++++ TASK INPUTS ++++
Lemma run_lifecycle_witness :
  ∃ rec w1 r, record_run_started_for_task_with_baseline "run-1" "executor" "executor:a" 42 (Some "t-001") "/work/t-001"
                (StartEvidence None JNull) (one executing) = (Ok rec, w1) ∧
    d_runs (w_db w1) !! "run-1" = Some r ∧ repository_view_reference_from_database (r_view r) = Ok built_view.
Proof.
  destruct (run_lifecycle "run-1" "executor" "executor:a" 42 "t-001" "/work/t-001" (StartEvidence None JNull) 0 executing built_view
              (one executing)) as (rec & w1 & r & _ & _ & H & _ & Hr & _ & _ & _ & _ & _ & Hv & _).
  - apply demo_ready.
  - reflexivity.
  - reflexivity.
  - exact (view_from_to_cols built_view eq_refl).
  - reflexivity.
  - exists rec, w1, r. split; [exact H|]. split; [exact Hr|exact Hv].
Defined.

Definition consulting : task_row := (task_in "consultation") <| t_paused_status := Some "executing" |>.
Definition supervisor_idle : world :=
  demo_world [("current", task_in "unknown"); ("t-001", consulting)] [("run-1", run_of "current" "supervisor" "supervisor:s" 42 view_cols_default)].
Lemma consultation_attach_exclusive_witness :
  match attach_running_run_to_next_consultation "supervisor:s" supervisor_idle with
  | (Ok (Some c), w') => ∃ run_id r', ctx_run_id c = Some run_id ∧ d_runs (w_db w') !! run_id = Some r' ∧ r_task_id r' = ctx_task_id c
  | _ => False
  end.
Proof.
  destruct (attach_running_run_to_next_consultation "supervisor:s" supervisor_idle) as [[[c|]|e] w'] eqn:E;
    [|vm_compute in E; discriminate E|vm_compute in E; discriminate E].
  destruct (consultation_attach_exclusive "supervisor:s" c supervisor_idle w' (demo_ready _ _) E) as (rid & r' & H1 & H2 & H3 & _).
  exists rid, r'. split; [exact H1|]. split; [exact H2|exact H3].
Defined.

(** ** Sessions *)
Lemma session_fence_witness :
  ∃ e, with_role_session (scope_of "executor:b") true "executor" (λ _ _, mret tt) (busy executing "executor" "executor:a")
       = (Err e, busy executing "executor" "executor:a").
Proof.
  destruct (session_fence (scope_of "executor:b") true "executor" (λ _ _, mret tt) (busy executing "executor" "executor:a"))
    as (_ & H & _).
  apply H. intros (r & Hr & _ & Ha & _). cbn in Hr. rewrite lookup_insert_eq in Hr. injection Hr as <-. discriminate Ha.
Defined.

Definition review_world : world := busy reviewing "supervisor" "supervisor:s".
Lemma review_decision_fenced_witness :
  match reject_supervisor_session (scope_of "supervisor:s") (Some tree_a) 3
          (λ c, write_review_for_run_dir (ctx_run_dir c) "Please add tests.") review_world with
  | (Ok rej, w') => rej = RejectAddressing 1 ∧ ∃ u, d_tasks (w_db w') = <["t-001" := u]> (d_tasks (w_db review_world)) ∧ t_claimed_by u = None
  | _ => False
  end.
Proof.
  destruct (reject_supervisor_session (scope_of "supervisor:s") (Some tree_a) 3
          (λ c, write_review_for_run_dir (ctx_run_dir c) "Please add tests.") review_world) as [[rej|e] w'] eqn:E;
    [|vm_compute in E; discriminate E].
  split; [vm_compute in E; injection E as <- _; reflexivity|].
  destruct (review_decision_fenced (scope_of "supervisor:s") (Some tree_a) 3
    (λ c, write_review_for_run_dir (ctx_run_dir c) "Please add tests.") review_world rej w') as (r & t & d & u & _ & _ & _ & _ & _ & _ & _ & Hu & Hc & _).
  - intros c w. reflexivity.
  - exact E.
  - exists u. split; [exact Hu|exact Hc].
Defined.

Lemma executor_session_resumes_work_witness :
  match claim_executor_session (scope_of "executor:a") 60 (busy executing "executor" "executor:a") with
  | (Ok (AlreadyClaimed l), w') => ∃ u, d_tasks (w_db w') !! "t-001" = Some u ∧ t_claimed_by u = Some "executor:a"
  | _ => False
  end.
Proof.
  destruct (claim_executor_session (scope_of "executor:a") 60 (busy executing "executor" "executor:a")) as [[[l|l|]|e] w'] eqn:E;
    [vm_compute in E; discriminate E| |vm_compute in E; discriminate E|vm_compute in E; discriminate E].
  destruct (executor_session_resumes_work (scope_of "executor:a") 60 (busy executing "executor" "executor:a") (AlreadyClaimed l) w' l E
              (or_intror eq_refl)) as (row & t & u & _ & _ & Hu & Hc & _).
  exists u. rewrite Hu. split; [apply lookup_insert_eq|exact Hc].
Defined.

(** ** Recovery *)
Definition crashed : world :=
  demo_world [("t-001", executing <| t_lease_until := Some (rfc3339_secs (900 * nanos)) |>); ("t-002", executing)]
    [("run-1", run_of "t-001" "executor" "executor:a" 7 view_cols_default)].
Lemma recovery_interrupts_dead_runs_witness :
  ∃ n w', recover_interrupted_runs crashed = (Ok n, w') ∧ preview_interrupted_runs crashed = (Ok 1, crashed) ∧
    recover_interrupted_runs w' = (Ok 0, w').
Proof.
  destruct (recovery_interrupts_dead_runs crashed) as (n & w' & H & _ & _ & _ & _ & H2).
  - apply demo_ready.
  - exists n, w'. split; [exact H|]. split; [vm_compute; reflexivity|exact H2].
Defined.

Lemma recovery_releases_dead_leases_witness :
  ∃ n w', recover_expired_task_leases crashed = (Ok n, w') ∧ preview_expired_task_leases crashed = (Ok n, tick crashed) ∧
    d_runs (w_db w') = d_runs (w_db crashed).
Proof.
  destruct (recovery_releases_dead_leases crashed) as (n & w' & H & Hp & Hr & _).
  - apply demo_ready.
  - exists n, w'. split; [exact H|]. split; [exact Hp|exact Hr].
Defined.

Lemma orphaned_worktrees_unused_witness :
  ∃ l, orphaned_worktrees_for "/data" (Some [("t-001", true); ("t-009", true); (".baseline-trees", true)]) crashed = (Ok l, crashed) ∧
    l = ["/data/worktrees/t-009"].
Proof.
  destruct (orphaned_worktrees_unused "/data" [("t-001", true); ("t-009", true); (".baseline-trees", true)] crashed) as (l & H & _).
  - apply demo_ready.
  - exists l. split; [exact H|]. vm_compute in H. injection H as <-. reflexivity.
Defined.

(** ** Registry *)
Definition one_file : world := (one executing) <| w_files := {[ ".ferrus/tasks/t-007.md" := "old" ]} |>.
Lemma reserved_id_is_fresh_witness :
  ∃ a w', reserve_task_artifact one_file = (Ok a, w') ∧ ta_id a = "t-008" ∧ d_tasks (w_db one_file) !! ta_id a = None.
Proof.
  destruct (reserved_id_is_fresh one_file (demo_ready _ _)) as [H _].
  destruct (H ltac:(vm_compute; reflexivity)) as (Hr & Hn & _).
  eexists _, _. split; [exact Hr|]. split; [vm_compute; reflexivity|exact Hn].
Defined.

Lemma enqueue_all_or_nothing_witness :
  ∃ a w', create_pending_task_artifact "Do it" (Some "specs/a.md") (Some "m1") (busy executing "executor" "executor:a") = (Ok a, w') ∧
    ta_id a = "t-002" ∧ w_files w' !! ta_path a = Some "Do it".
Proof.
  pose proof (enqueue_all_or_nothing "Do it" (Some "specs/a.md") (Some "m1") (busy executing "executor" "executor:a")
                (demo_ready _ _) busy_wf ltac:(vm_compute; reflexivity)) as H.
  cbv zeta in H.
  assert ((write_ok (ta_path (artifact_for (highest_number (busy executing "executor" "executor:a") + 1)))
           && none (duplicate_origin (ta_id (artifact_for (highest_number (busy executing "executor" "executor:a") + 1)))
                      (Some "specs/a.md") (Some "m1") (w_db (busy executing "executor" "executor:a")))) = true) as E
    by (vm_compute; reflexivity).
  rewrite E in H. destruct H as (w' & H & _ & _ & Hf & _).
  eexists _, w'. split; [exact H|]. split; [vm_compute; reflexivity|exact Hf].
Defined.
++++
=== PROBLEM TO SOLVE ===
Look in the material above for the line with "d_runs (w_db w') = d_runs (w_db crashed)." and the line with "destruct (reserved_id_is_fresh one_file", and transcribe exactly those lines and all lines between them, nothing more.

=== REPLY ===
    d_runs (w_db w') = d_runs (w_db crashed).
Proof.
  destruct (recovery_releases_dead_leases crashed) as (n & w' & H & Hp & Hr & _).
  - apply demo_ready.
  - exists n, w'. split; [exact H|]. split; [exact Hp|exact Hr].
Defined.

Lemma orphaned_worktrees_unused_witness :
  ∃ l, orphaned_worktrees_for "/data" (Some [("t-001", true); ("t-009", true); (".baseline-trees", true)]) crashed = (Ok l, crashed) ∧
    l = ["/data/worktrees/t-009"].
Proof.
  destruct (orphaned_worktrees_unused "/data" [("t-001", true); ("t-009", true); (".baseline-trees", true)] crashed) as (l & H & _).
  - apply demo_ready.
  - exists l. split; [exact H|]. vm_compute in H. injection H as <-. reflexivity.
Defined.

(** ** Registry *)
Definition one_file : world := (one executing) <| w_files := {[ ".ferrus/tasks/t-007.md" := "old" ]} |>.
Lemma reserved_id_is_fresh_witness :
  ∃ a w', reserve_task_artifact one_file = (Ok a, w') ∧ ta_id a = "t-008" ∧ d_tasks (w_db one_file) !! ta_id a = None.
Proof.
  destruct (reserved_id_is_fresh one_file (demo_ready _ _)) as [H _].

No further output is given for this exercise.